You are viewing a plain text version of this content. The canonical link for it is here.
Posted to commits@datasketches.apache.org by le...@apache.org on 2024/02/14 02:29:32 UTC

(datasketches-java) 05/06: This fixes a bug discovered in recent Druid testing.

This is an automated email from the ASF dual-hosted git repository.

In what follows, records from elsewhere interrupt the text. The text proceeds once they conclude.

(** * The unique-visitor view counter of the link-in-bio page

    A shallow embedding of the stateful logic of [src/app.jsx]:

    - [getUniqueVisitorId] (lines 34-41), the per-browser identifier kept in
      [localStorage];
    - [trackPageView] (lines 93-123), the conditional increment of the shared
      counter document;
    - the two callbacks handed to [onSnapshot] (lines 135-151), which drive
      the displayed count and the pulse flag.

    The browser and the hosted document store are the environment.  Their
    state is threaded explicitly through a small state-and-exception monad;
    what the environment decides on its own (random digits, clock readings,
    which store request is rejected, whether [localStorage] throws) is an
    input of the run.

    Numbers are the integers plus [NaN]: a visitor counter only ever holds
    integer values far inside the range where adding one is exact.
    Documents hold primitive field values only.  A document reference is the
    list of the path segments given to [doc]. *)

From Stdlib Require Import Ascii.
From stdpp Require Import gmap strings pretty list.

Open Scope Z_scope.

(** ** JavaScript values *)

Inductive jsval : Type :=
| JUndefined
| JNull
| JBool (b : bool)
| JNum (z : Z)
| JNaN
| JStr (s : string).

#[global] Instance jsval_eq_dec : EqDecision jsval.
Proof. solve_decision. Defined.

(** Truthiness, as used by [!x] and [x || y]. *)
Definition js_truthy (v : jsval) : bool :=
  match v with
  | JUndefined | JNull | JNaN => false
  | JBool b => b
  | JNum z => negb (z =? 0)
  | JStr s => negb (bool_decide (s = ""))
  end.

(** [a || b] *)
Definition js_or (a b : jsval) : jsval := if js_truthy a then a else b.

(** [a === b]: same type and same value, and [NaN] equals nothing. *)
Definition js_strict_eq (a b : jsval) : bool :=
  match a, b with
  | JNaN, _ | _, JNaN => false
  | _, _ => bool_decide (a = b)
  end.

(** [a !== b] *)
Definition js_strict_neq (a b : jsval) : bool := negb (js_strict_eq a b).

Definition js_to_string (v : jsval) : string :=
  match v with
  | JUndefined => "undefined"
  | JNull => "null"
  | JBool true => "true"
  | JBool false => "false"
  | JNum z => pretty z
  | JNaN => "NaN"
  | JStr s => s
  end.
(** * Relayer core: profit engine, inventory manager and bridge finalization matcher

    A shallow embedding of the decision logic of the class [ProfitClient]
    (the profit engine), of [src/clients/InventoryClient.ts] (virtual balance
    accounting, repayment chain selection, rebalances towards the spoke
    chains, WETH unwraps, excess withdrawals) and of
    [src/adapter/bridges/LineaWethBridge.ts] (initiation queries and
    finalization matching).

    Conventions.
    - An ethers [BigNumber] is an unbounded signed integer: it is a [Z].
      Its [div] truncates towards zero and throws on a zero divisor.
    - A function that can throw returns a [Result].
    - [async] functions are modelled by the value their promise settles to;
      a rejected promise is a [Throw]. A promise kept in a field is the
      [Result] it settles to.
    - A method that assigns to a private field of its object takes the fields
      it may assign and returns them with its result; a throw keeps the
      assignments made before it.
    - A JS object used as a dictionary is a [gmap] when only lookups matter
      and an association list when the order of its keys is observable.
    - The collaborators of a class (its constructor arguments) are records of
      functions; what the code imports from [../utils] and the SDK is gathered
      in the record [Utils.t]. *)

From Stdlib Require Import ZArith List Bool Lia String Sorted.
From stdpp Require Import base option list gmap strings pretty fin_maps.

Local Open Scope Z_scope.

(** ** Results of functions that may throw *)

Inductive Result (A : Type) : Type :=
| Ok (a : A)
| Throw (err : string).
Arguments Ok {A} a.
Arguments Throw {A} err.

Definition rbind {A B : Type} (r : Result A) (k : A → Result B) : Result B :=
  match r with
  | Ok a => k a
  | Throw e => Throw e
  end.

Notation "x <- r ;; k" := (rbind r (λ x, k))
  (at level 100, r at next level, right associativity).

(** The same for a function that returns its result together with the private
    state [S] of its object. *)
Definition sbind {S A B : Type} (m : S * Result A) (k : S → A → S * Result B)
  : S * Result B :=
  match m.2 with
  | Ok a => k m.1 a
  | Throw e => (m.1, Throw e)
  end.

Notation "' ( s , x ) <- m ;; k" := (sbind m (λ s x, k))
  (at level 100, m at next level, right associativity).

Definition isOk {A : Type} (r : Result A) : bool :=
  match r with Ok _ => true | Throw _ => false end.

(** [assert(cond, msg)] *)
Definition assert (cond : bool) (msg : string) : Result unit :=
  if cond then Ok tt else Throw msg.

(** Dereferencing a value that may be [undefined]. *)
Definition defined {A : Type} (o : option A) (msg : string) : Result A :=
  match o with Some a => Ok a | None => Throw msg end.

(** [for (const x of xs) { acc = body(acc, x) }] where the body may throw. *)
Fixpoint forOf {A S : Type} (body : S → A → Result S) (xs : list A) (acc : S)
  : Result S :=
  match xs with
  | [] => Ok acc
  | x :: xs' => acc' <- body acc x;; forOf body xs' acc'
  end.

(** [xs.includes(x)] on a list of chain ids. *)
Definition includes (x : Z) (xs : list Z) : bool := existsb (Z.eqb x) xs.

(** ** BigNumber arithmetic *)

Module BN.

(** [fixedPointAdjustment = toBNWei(1)] *)
Definition fixedPoint : Z := 10 ^ 18.

(** [bnUint256Max], [MAX_UINT_VAL] *)
Definition uint256Max : Z := 2 ^ 256 - 1.

(** [a.div(b)]: throws on a zero divisor, truncates towards zero. *)
Definition div (a b : Z) : Result Z :=
  if b =? 0 then Throw "division-by-zero" else Ok (a ÷ b).

(** [min(a, b)] of [../utils]. *)
Definition min (a b : Z) : Z := if a <=? b then a else b.

(** [toBNWei(1, d)] is [parseUnits("1", d)]: [10^d], refused for a negative
    number of decimals. *)
Definition toBNWei1 (d : Z) : Result Z :=
  if d <? 0 then Throw "invalid decimal size" else Ok (10 ^ d).
(** * Test Case Generator API (backend/app.py): session cache and response cache

    A shallow embedding of the three request handlers of [backend/app.py]
    ([authenticate_jira], [fetch_epic_stories], [generate_test_cases]), of the
    two process-wide dictionaries they share ([cached_dict],
    [test_case_cache]) and of the key derivations, followed by the properties
    the design document states about them. *)

From Stdlib Require Import ZArith List String Ascii Lia Bool.
From stdpp Require Import base gmap strings list fin_maps.

Local Open Scope Z_scope.

(** ** Python [str]

    A Python string is modelled as a Rocq [string] whose characters are the
    code points 0..255 of the text.  On that range [str.isspace], [+] and
    [==] are exactly the operations below, and [str.encode()] (UTF-8) is
    [encode]. *)

Definition ord (c : ascii) : Z := Z.of_N (N_of_ascii c).

(** [str.encode()]: UTF-8, one byte below U+0080 and two bytes from U+0080 to
    U+00FF. *)
Definition encode_char (c : ascii) : list Z :=
  let n := ord c in
  if n <? 128 then [n] else [Z.lor 192 (Z.shiftr n 6); Z.lor 128 (Z.land n 63)].

Fixpoint encode (s : string) : list Z :=
  match s with
  | EmptyString => []
  | String c s' => encode_char c ++ encode s'
  end.

(** ** [hashlib.md5(...).hexdigest()] (RFC 1321) *)

Module MD5.

Definition mask32 (x : Z) : Z := Z.land x 4294967295.

Definition add32 (x y : Z) : Z := mask32 (x + y).

Definition not32 (x : Z) : Z := Z.lxor x 4294967295.

Definition rotl32 (x n : Z) : Z :=
  mask32 (Z.lor (Z.shiftl x n) (Z.shiftr x (32 - n))).

Definition K : list Z :=
  [ 0xd76aa478; 0xe8c7b756; 0x242070db; 0xc1bdceee;
    0xf57c0faf; 0x4787c62a; 0xa8304613; 0xfd469501;
    0x698098d8; 0x8b44f7af; 0xffff5bb1; 0x895cd7be;
    0x6b901122; 0xfd987193; 0xa679438e; 0x49b40821;
    0xf61e2562; 0xc040b340; 0x265e5a51; 0xe9b6c7aa;
    0xd62f105d; 0x02441453; 0xd8a1e681; 0xe7d3fbc8;
    0x21e1cde6; 0xc33707d6; 0xf4d50d87; 0x455a14ed;
    0xa9e3e905; 0xfcefa3f8; 0x676f02d9; 0x8d2a4c8a;
    0xfffa3942; 0x8771f681; 0x6d9d6122; 0xfde5380c;
    0xa4beea44; 0x4bdecfa9; 0xf6bb4b60; 0xbebfbc70;
    0x289b7ec6; 0xeaa127fa; 0xd4ef3085; 0x04881d05;
    0xd9d4d039; 0xe6db99e5; 0x1fa27cf8; 0xc4ac5665;
    0xf4292244; 0x432aff97; 0xab9423a7; 0xfc93a039;
    0x655b59c3; 0x8f0ccc92; 0xffeff47d; 0x85845dd1;
    0x6fa87e4f; 0xfe2ce6e0; 0xa3014314; 0x4e0811a1;
    0xf7537e82; 0xbd3af235; 0x2ad7d2bb; 0xeb86d391 ].
(** * VideoForge: engine loader, conversion runner and queue page

    A shallow embedding of the logic of [src/hooks/useFFmpeg.ts] (the
    single-flight engine loader and the conversion runner) and of the queue
    page component ([Home]: [startProcessing], [removeItem],
    [clearCompleted]), with the properties the specification states about
    them.

    Conventions.
    - JavaScript runs one task at a time: an [async] function runs without
      interruption up to its next [await].  Every stretch of code between two
      suspension points is therefore one atomic transition of a state
      machine, and the environment (the engine, the timers, the user) is a
      list of events.
    - Strings are byte strings.  The only characters the code inspects are
      the ASCII dot and the ASCII letters of the fixed names.
    - JavaScript numbers that carry a progress percentage are modelled as
      rationals ([Q]); the code only multiplies them by 100 and takes a
      minimum, and every concrete value used below is a dyadic rational whose
      product by 100 is exact in binary floating point. *)

From Stdlib Require Import String Ascii List Bool Arith ZArith QArith Qminmax Lia.
From Stdlib Require Import DecimalString Sorted Lqa.
From stdpp Require Import gmap strings.
Import ListNotations.

Local Open Scope string_scope.
Local Open Scope list_scope.

(* ===================================================================== *)
(** * File extension of a workspace entry ([getExtension]) *)
(* ===================================================================== *)

Module Extension.

(** [[^.]]: any character but the dot. *)
Definition not_dot (c : ascii) : bool := negb (Ascii.eqb c ".").

(** [[^.]*] reaching the end of the string. *)
Fixpoint no_dot (s : string) : bool :=
  match s with
  | EmptyString => true
  | String c r => not_dot c && no_dot r
  end.

(** The regular expression [/\.[^.]+$/] tried at the first position of [s]:
    a dot, then one or more characters that are not dots, then the end of
    the input.  The greedy [[^.]+] stops at the first dot or at the end, and
    giving characters back never helps [$], so the attempt succeeds exactly
    when the whole rest is a non-empty run without dots. *)
Definition match_here (s : string) : option string :=
  match s with
  | String c (String _ _ as rest) =>
      if Ascii.eqb c "." && no_dot rest then Some s else None
  | _ => None
  end.

(** [filename.match(re)] for a regular expression without the [g] flag: the
    start positions are tried from left to right and the first success is
    the match; [None] is JavaScript's [null]. *)
Fixpoint regex_match (s : string) : option string :=
  match match_here s with
  | Some m => Some m
  | None =>
      match s with
      | EmptyString => None
      | String _ r => regex_match r
      end
  end.

Section WithLowerCase.

(** [String.prototype.toLowerCase], a function of the host. *)
Variable toLowerCase : string -> string.

Definition getExtension (filename : string) : string :=
  match regex_match filename with
  | Some m => toLowerCase m
  | None => ".mp4"
  end.

(** The two workspace names [convert] computes from the file name. *)
Definition inputName (filename : string) : string :=
  ("input" ++ getExtension filename)%string.

Definition outputName : string := "output.mp4".

End WithLowerCase.

(** The final dot-suffix in the words of the specification: the part of the
    name from its last dot on, when something follows that dot. *)
Fixpoint last_dot_suffix (s : string) : option string :=
  match s with
  | EmptyString => None
  | String c r =>
      match last_dot_suffix r with
      | Some m => Some m
      | None => if Ascii.eqb c "." then Some s else None
      end
  end.

Definition final_dot_suffix (s : string) : option string :=
  match last_dot_suffix s with
  | Some (String _ (String _ _) as m) => Some m
  | _ => None
  end.

(** ASCII lower-casing, the instance of [toLowerCase] used in examples. *)
Definition lower_ascii (c : ascii) : ascii :=
  let n := nat_of_ascii c in
  if (65 <=? n)%nat && (n <=? 90)%nat then ascii_of_nat (n + 32) else c.

Fixpoint lower (s : string) : string :=
  match s with
  | EmptyString => EmptyString
  | String c r => String (lower_ascii c) (lower r)
  end.

End Extension.

(* ===================================================================== *)
(** * JavaScript values shared by the two hooks' models *)
(* ===================================================================== *)

Module Js.

(** A thrown JavaScript value: an [Error] object with its name, message and
    (truthy) cause, or any other value, given by its [String(...)]. *)
Inductive JsErr :=
| ErrorObj (name message : string) (cause : option string)
| Thrown (text : string).

(** How an awaited operation settles. *)
Inductive Outcome (A : Type) :=
| Ok (a : A)
| Throw (e : JsErr).
Arguments Ok {A} a.
Arguments Throw {A} e.

End Js.

(* ===================================================================== *)
(** * The engine loader ([doLoad], [ensureLoaded]) *)
(* ===================================================================== *)

(** The module-level singleton and the hook's [doLoad] and [ensureLoaded],
    called from any number of components.  Console output is not
    modelled. *)

Module Loader.
Import Js.

(** ['idle' | 'loading' | 'ready' | 'error']. *)
Inductive FFmpegState := Idle | Loading | Ready | Error.

(** [DebugInfo]; the field [error] of the source is [errorText] here, the
    name [error] being taken by the hook's own state variable. *)
Record DebugInfo := mkDebugInfo {
  userAgent : string;
  crossOriginIsolated : bool;
  errorText : string;
  failedUrl : option string;
  timestamp : string
}.

(** What the code reads from the browser when it runs. *)
Record Host := mkHost {
  hasSharedArrayBuffer : bool;      (* typeof SharedArrayBuffer !== 'undefined' *)
  navigatorUserAgent : string;
  windowCrossOriginIsolated : bool;
  isoTime : string;                 (* new Date().toISOString() *)
  origin : string                   (* window.location.origin *)
}.

(** The engine operations the loader issues. *)
Inductive Effect :=
| NewFFmpeg
| OnLog
| ToBlobURL (url mime : string)
| FFmpegLoad (coreURL wasmURL : string).

(** The React state of one component that uses the hook. *)
Record Hook := mkHook {
  state : FFmpegState;
  error : option string;
  debugInfo : option DebugInfo
}.

(** Where a suspended [doLoad] waits. *)
Inductive Stage :=
| AwaitCore
| AwaitWasm (coreURL : string)
| AwaitLoad.

(** A [doLoad] call suspended at an [await]. *)
Record Task := mkTask {
  t_promise : nat;      (* the promise this call of doLoad returned *)
  t_hook : nat;         (* the component whose setters it closes over *)
  t_base : string;      (* baseURL *)
  t_stage : Stage
}.

(** An [ensureLoaded] call that has not returned yet: it awaits
    [loadPromise] ([w_sync = true], the branch that sets the state after
    waiting) or has returned that promise itself ([w_sync = false]). *)
Record Waiter := mkWaiter {
  w_call : nat;
  w_hook : nat;
  w_promise : nat;
  w_sync : bool
}.

(** A finished [ensureLoaded] call: the promise it waited for, if any, and
    the boolean its caller received. *)
Record Return := mkReturn {
  r_call : nat;
  r_promise : option nat;
  r_value : bool
}.

(** The module-level singletons ([loadPromise], [ffmpegInstance],
    [isReady]), the settled promises of [doLoad] (a promise that was created
    and is absent from [promises] is pending), the components, the suspended
    calls, and the log of what happened.  [loadsStarted] counts the calls of
    [doLoad] and numbers their promises; [loadsFailed] counts the calls that
    returned [false]. *)
Record World := mkWorld {
  loadPromise : option nat;
  ffmpegInstance : option nat;
  isReady : bool;
  promises : gmap nat bool;
  hooks : gmap nat Hook;
  tasks : list Task;
  waiters : list Waiter;
  returned : list Return;
  effects : list Effect;
  loadsStarted : nat;
  loadsFailed : nat;
  calls : nat
}.

Definition init : World :=
  mkWorld None None false ∅ ∅ [] [] [] [] 0 0 0.

(** Field updates. *)
Definition with_loadPromise (v : option nat) (w : World) : World :=
  mkWorld v (ffmpegInstance w) (isReady w) (promises w) (hooks w) (tasks w)
    (waiters w) (returned w) (effects w) (loadsStarted w) (loadsFailed w) (calls w).
Definition with_ffmpegInstance (v : option nat) (w : World) : World :=
  mkWorld (loadPromise w) v (isReady w) (promises w) (hooks w) (tasks w)
    (waiters w) (returned w) (effects w) (loadsStarted w) (loadsFailed w) (calls w).
Definition with_isReady (v : bool) (w : World) : World :=
  mkWorld (loadPromise w) (ffmpegInstance w) v (promises w) (hooks w) (tasks w)
    (waiters w) (returned w) (effects w) (loadsStarted w) (loadsFailed w) (calls w).
Definition with_promises (v : gmap nat bool) (w : World) : World :=
  mkWorld (loadPromise w) (ffmpegInstance w) (isReady w) v (hooks w) (tasks w)
    (waiters w) (returned w) (effects w) (loadsStarted w) (loadsFailed w) (calls w).
Definition with_hooks (v : gmap nat Hook) (w : World) : World :=
  mkWorld (loadPromise w) (ffmpegInstance w) (isReady w) (promises w) v (tasks w)
    (waiters w) (returned w) (effects w) (loadsStarted w) (loadsFailed w) (calls w).
Definition with_tasks (v : list Task) (w : World) : World :=
  mkWorld (loadPromise w) (ffmpegInstance w) (isReady w) (promises w) (hooks w) v
    (waiters w) (returned w) (effects w) (loadsStarted w) (loadsFailed w) (calls w).
Definition with_waiters (v : list Waiter) (w : World) : World :=
  mkWorld (loadPromise w) (ffmpegInstance w) (isReady w) (promises w) (hooks w)
    (tasks w) v (returned w) (effects w) (loadsStarted w) (loadsFailed w) (calls w).
Definition with_returned (v : list Return) (w : World) : World :=
  mkWorld (loadPromise w) (ffmpegInstance w) (isReady w) (promises w) (hooks w)
    (tasks w) (waiters w) v (effects w) (loadsStarted w) (loadsFailed w) (calls w).
Definition with_effects (v : list Effect) (w : World) : World :=
  mkWorld (loadPromise w) (ffmpegInstance w) (isReady w) (promises w) (hooks w)
    (tasks w) (waiters w) (returned w) v (loadsStarted w) (loadsFailed w) (calls w).
Definition with_loadsStarted (v : nat) (w : World) : World :=
  mkWorld (loadPromise w) (ffmpegInstance w) (isReady w) (promises w) (hooks w)
    (tasks w) (waiters w) (returned w) (effects w) v (loadsFailed w) (calls w).
Definition with_loadsFailed (v : nat) (w : World) : World :=
  mkWorld (loadPromise w) (ffmpegInstance w) (isReady w) (promises w) (hooks w)
    (tasks w) (waiters w) (returned w) (effects w) (loadsStarted w) v (calls w).
Definition with_calls (v : nat) (w : World) : World :=
  mkWorld (loadPromise w) (ffmpegInstance w) (isReady w) (promises w) (hooks w)
    (tasks w) (waiters w) (returned w) (effects w) (loadsStarted w) (loadsFailed w) v.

leerho pushed a commit to branch improve_partition_boundaries
in repository https://gitbox.apache.org/repos/asf/datasketches-java.git

commit 3a9402a9637e469a25d09c3173c9730307ab28d0
Author: Lee Rhodes <le...@users.noreply.github.com>
AuthorDate: Tue Feb 13 18:26:37 2024 -0800

    This fixes a bug discovered in recent Druid testing.
    
    Makes other improvements to the getPartionBoundaries code.
---
 .../quantiles/ItemsSketchSortedView.java           | 28 ++++++++++++++++------
 .../ItemsSketchPartitionBoundariesTest.java        |  3 ++-
 .../quantiles/ItemsSketchSortedViewString.java     |  5 ++--
 .../datasketches/quantiles/ItemsSketchTest.java    |  3 ++-
 .../quantilescommon/CrossCheckQuantilesTest.java   |  2 +-
 5 files changed, 29 insertions(+), 12 deletions(-)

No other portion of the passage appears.